M. Charles Bernard : ... Après avoir entendu les
discours prononcé ici par M. l'abbé Lemire et par M. l'abbé
Gayraud, nous restons partisans de la séparation des Églises
et de l'État ; mais nous voulons pour ce pays la liberté
absolue d'association ainsi que le demandait M. Goblet, qui n'était
pas suspect de cléricalisme. Nous voulons la liberté pour
tous ; le Gouvernement qui est sur ces bancs se réclame de cette
formule et peut nous apporter un projet sur la liberté d'association.

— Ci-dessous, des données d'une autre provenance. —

Lemma total_of_star_ratings (l : list Testimonial) :
  Forall (fun t => star_rating (rating t)) l ->
  inject_Z (Z.of_nat (List.length l)) <= total (ratings l)
  /\ total (ratings l) <= 5 * inject_Z (Z.of_nat (List.length l)).
Proof.
  induction l as [|t l IH]; intros Hall.
  - cbn. change (inject_Z (Z.of_nat 0)) with 0. split; lra.
  - inversion Hall as [|? ? Ht Hl]; subst.
    destruct Ht as (q & z & Hq & Hz & Hlo & Hhi).
    destruct (IH Hl) as [IHlo IHhi].
    cbn [ratings map total List.length]. fold (ratings l).
    rewrite Hq. cbn [value_of]. rewrite Nat2Z.inj_succ.
    unfold Z.succ. rewrite inject_Z_plus.
    assert (H1 : 1 <= q) by (rewrite Hz; change 1 with (inject_Z 1);
                             rewrite <- Zle_Qle; lia).
    assert (H5 : q <= 5) by (rewrite Hz; change 5 with (inject_Z 5);
                             rewrite <- Zle_Qle; lia).
    change (inject_Z 1) with 1. split; lra.
Qed.

Lemma positive_length (l : list Testimonial) :
  l <> nil -> 0 < inject_Z (Z.of_nat (List.length l)).
Proof.
  intros Hne. change 0 with (inject_Z 0). rewrite <- Zlt_Qlt.
  destruct l; [contradiction | cbn [List.length]; lia].
Qed.

Lemma mean_of_star_ratings (l : list Testimonial) :
  l <> nil -> Forall (fun t => star_rating (rating t)) l ->
  1 <= mean (ratings l) /\ mean (ratings l) <= 5.
Proof.
  intros Hne Hall.
  destruct (total_of_star_ratings l Hall) as [Hlo Hhi].
  pose proof (positive_length l Hne) as Hn.
  unfold mean. unfold ratings at 2 4. rewrite length_map.
  set (n := inject_Z (Z.of_nat (List.length l))) in *.
  split.
  - apply Qle_shift_div_l; [exact Hn | lra].
  - apply Qle_shift_div_r; [exact Hn | lra].
Qed.

Lemma rounded_bounds (m : Q) :
  1 <= m -> m <= 5 ->
  let r := inject_Z (Qfloor (m * 10 + (1 # 2))) / 10 in
  1 <= r /\ r <= 5 /\ - (1 # 20) < r - m /\ r - m <= 1 # 20.
Proof.
  intros Hlo Hhi r.
  pose proof (Qfloor_le (m * 10 + (1 # 2))) as Hfl.
  pose proof (Qlt_floor (m * 10 + (1 # 2))) as Hfu.
  rewrite inject_Z_plus in Hfu. change (inject_Z 1) with 1 in Hfu.
  assert (H10 : (10 <= Qfloor (m * 10 + (1 # 2)))%Z).
  { refine (Qfloor_resp_le 10 _ _). lra. }
  assert (H50 : (Qfloor (m * 10 + (1 # 2)) <= 50)%Z).
  { refine (Qfloor_resp_le _ (101 # 2) _). lra. }
  rewrite Zle_Qle in H10, H50.
  change (inject_Z 10) with 10 in H10. change (inject_Z 50) with 50 in H50.
  unfold r. set (k := inject_Z (Qfloor (m * 10 + (1 # 2)))) in *.
  assert (Hdiv : k / 10 == k * (1 # 10)) by (unfold Qdiv; reflexivity).
  rewrite Hdiv. repeat split; lra.
Qed.

(** C7: [calculateAverageRating] returns [null] when no testimonial has
    the given course slug; and when some have it and their ratings are
    integers between 1 and 5, it returns the number
    [round(mean * 10) / 10], which lies between 1 and 5 and differs from
    the mean by at most one twentieth. *)
Theorem calculateAverageRating_spec (ts : list Testimonial) (slug : string) :
  (testimonials_of slug ts = nil -> calculateAverageRating ts slug = None)
  /\ (testimonials_of slug ts <> nil ->
      Forall (fun t => star_rating (rating t)) (testimonials_of slug ts) ->
      exists q : Q,
        calculateAverageRating ts slug = Some (Fin q)
        /\ q == spec_rounded_mean (ratings (testimonials_of slug ts))
        /\ 1 <= q /\ q <= 5
        /\ - (1 # 20) < q - mean (ratings (testimonials_of slug ts))
        /\ q - mean (ratings (testimonials_of slug ts)) <= 1 # 20).
Proof.
  unfold calculateAverageRating. fold (testimonials_of slug ts).
  set (l := testimonials_of slug ts). split.
  - intros ->. reflexivity.
  - intros Hne Hall.
    destruct l as [|t l'] eqn:El; [contradiction |].
    cbn [List.length Nat.eqb]. rewrite <- El in *.
    destruct (sum_of_star_ratings l 0 Hall) as (s & Hs & Heq).
    rewrite Hs.
    pose proof (positive_length l Hne) as Hn.
    assert (Hnz : JsNum.Qis0 (inject_Z (Z.of_nat (List.length l))) = false).
    { unfold JsNum.Qis0. apply not_true_is_false. intros H.
      apply Qeq_bool_eq in H. lra. }
    replace (S (List.length l')) with (List.length l) by (now rewrite El).
    unfold of_nat. cbn [JsNum.div]. rewrite Hnz.
    cbn [JsNum.mul JsNum.round JsNum.div].
    change (JsNum.Qis0 10) with false. cbn match.
    assert (Hmean : s / inject_Z (Z.of_nat (List.length l)) == mean (ratings l)).
    { unfold mean. unfold ratings at 2. rewrite length_map.
      rewrite Heq. field. lra. }
    eexists. split; [reflexivity |].
    destruct (mean_of_star_ratings l Hne Hall) as [Hlo Hhi].
    pose proof (rounded_bounds (mean (ratings l)) Hlo Hhi) as Hb.
    cbn zeta in Hb. unfold spec_rounded_mean.
    rewrite Hmean. split; [reflexivity |]. exact Hb.
Qed.

Lemma calculateAverageRating_spec_witness :
  calculateAverageRating
    [ {| courseSlug := "rocq"; rating := Fin 5 |};
      {| courseSlug := "other"; rating := Fin 1 |};
      {| courseSlug := "rocq"; rating := Fin 4 |};
      {| courseSlug := "rocq"; rating := Fin 4 |} ] "none" = None
  /\ exists q : Q,
       calculateAverageRating
         [ {| courseSlug := "rocq"; rating := Fin 5 |};
           {| courseSlug := "other"; rating := Fin 1 |};
           {| courseSlug := "rocq"; rating := Fin 4 |};
           {| courseSlug := "rocq"; rating := Fin 4 |} ] "rocq" = Some (Fin q)
       /\ q == 43 # 10.
Proof.
  split.
  - apply (proj1 (calculateAverageRating_spec _ "none")). reflexivity.
  - destruct (proj2 (calculateAverageRating_spec
              [ {| courseSlug := "rocq"; rating := Fin 5 |};
                {| courseSlug := "other"; rating := Fin 1 |};
                {| courseSlug := "rocq"; rating := Fin 4 |};
                {| courseSlug := "rocq"; rating := Fin 4 |} ] "rocq"))
      as (q & Hq & Heq & _).
    + discriminate.
    + repeat constructor.
      * exists 5, 5%Z. repeat split; try reflexivity; lia.
      * exists 4, 4%Z. repeat split; try reflexivity; lia.
      * exists 4, 4%Z. repeat split; try reflexivity; lia.
    + exists q. split; [exact Hq |]. rewrite Heq. reflexivity.
Defined.

End RatingFacts.

(** ** The data loader *)

Module LoaderFacts.

Import DataLoader LoaderSpec.

Lemma existsSync_of_read (fs : Fs.node) (p : NodePath.path) (content : string) :
  Fs.readFileSync fs p = Ok content -> Fs.existsSync fs p = true.
Proof.
  unfold Fs.readFileSync, Fs.existsSync.
  destruct (Fs.resolve fs p) as [[| |]|]; intros H;
    first [reflexivity | discriminate].
Qed.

Nous serons partisans de la séparation des Églises et de
l'État lorsque la liberté sera égale pour tous les
citoyens français et non le privilège de quelque- uns comme
vous le voulez. (Applaudissements sur quelques bancs à l'extrême
gauche.)
Voilà pourquoi nous avons l'honneur avec
quelques camarades de cette Chambre d'inviter le Gouvernement de défense
républicaine à reprendre l'ancien programme républicain
et à le faire aboutir ...
Voix à droite : L'avis du Gouvernement
!
... ou sinon, nous serions obligé de retourner
devant le pays et lui dire que vous avez menti à vos promesses et
qu'au lieu d'être un ministère de défense républicaine,
vous n'êtes qu'un ministère de Tartufes. (Vives protestations
sur de nombreux bancs. - Applaudissements sur plusieurs bancs à
l'extrême gauche. - Bruits)
A gauche : A l'ordre !
M. le président :Je rappelle M. Charles Bernard à
l'ordre avec inscription au procès-verbal. (Interruptions à
l'extrême gauche et à gauche.)
La parole est à M. le président
du conseil.
M. Waldeck-Rousseau, président du conseil, ministre
de l'intérieur et des cultes : Messieurs, en répondant
à M. Charles Bernard, je défère au désir qui
a été exprimé par un de nos collègues qui demandait
l'avis du Gouvernement sur la motion dont la Chambre a été
saisie.
Cet avis est aisé à formuler, et M.
Charles Bernard, il me semble, l'a laissé prévoir. Il a invoqué
ici l'autorité d'un homme politique, l'honorable M. Goblet. C'est
avec les paroles de M. Goblet et avec sa politique que je vais
lui répondre.
M. Goblet était partisan de la séparation
de l'Église et de l'État. Il a dit à plusieurs reprises,
notamment en 1887, qu'aussi bien dans l'intérêt des droits
de l'État que dans l'intérêt des droits de la conscience,
la séparation ne pourrait être accomplie qu'après que
le Parlement aurait voté une loi sur les associations. J'ai
d'autant mieux le droit de rappeler cette formule que le projet dont nous
avons saisi la chambre (3 semaines
plus tôt) - j'éprouve quelque regret à
le dire - je l'avais déjà déposé après
le ministère Gambetta en 1882. je l'ai déposé de nouveau
au moment du ministère Ferry. (On rit.)
Je considère en effet que le vote
de cette loi sur les associations est une préface nécessaire
; j'en indique un motif de plus : c'est que depuis ce dépôt,
certains faits se sont produits, certains événements
se sont accomplis, et ma conviction entière est à l'heure
actuelle que la séparation de l'Église et de l'État,
sans nulle préparation, ne se ferait ni au profit de l'État,
ni au profit de l'Église, mais au profit des congrégations.
(Applaudissements
à gauche.)
...
(La motion ne recueille que 128 voix contre 328)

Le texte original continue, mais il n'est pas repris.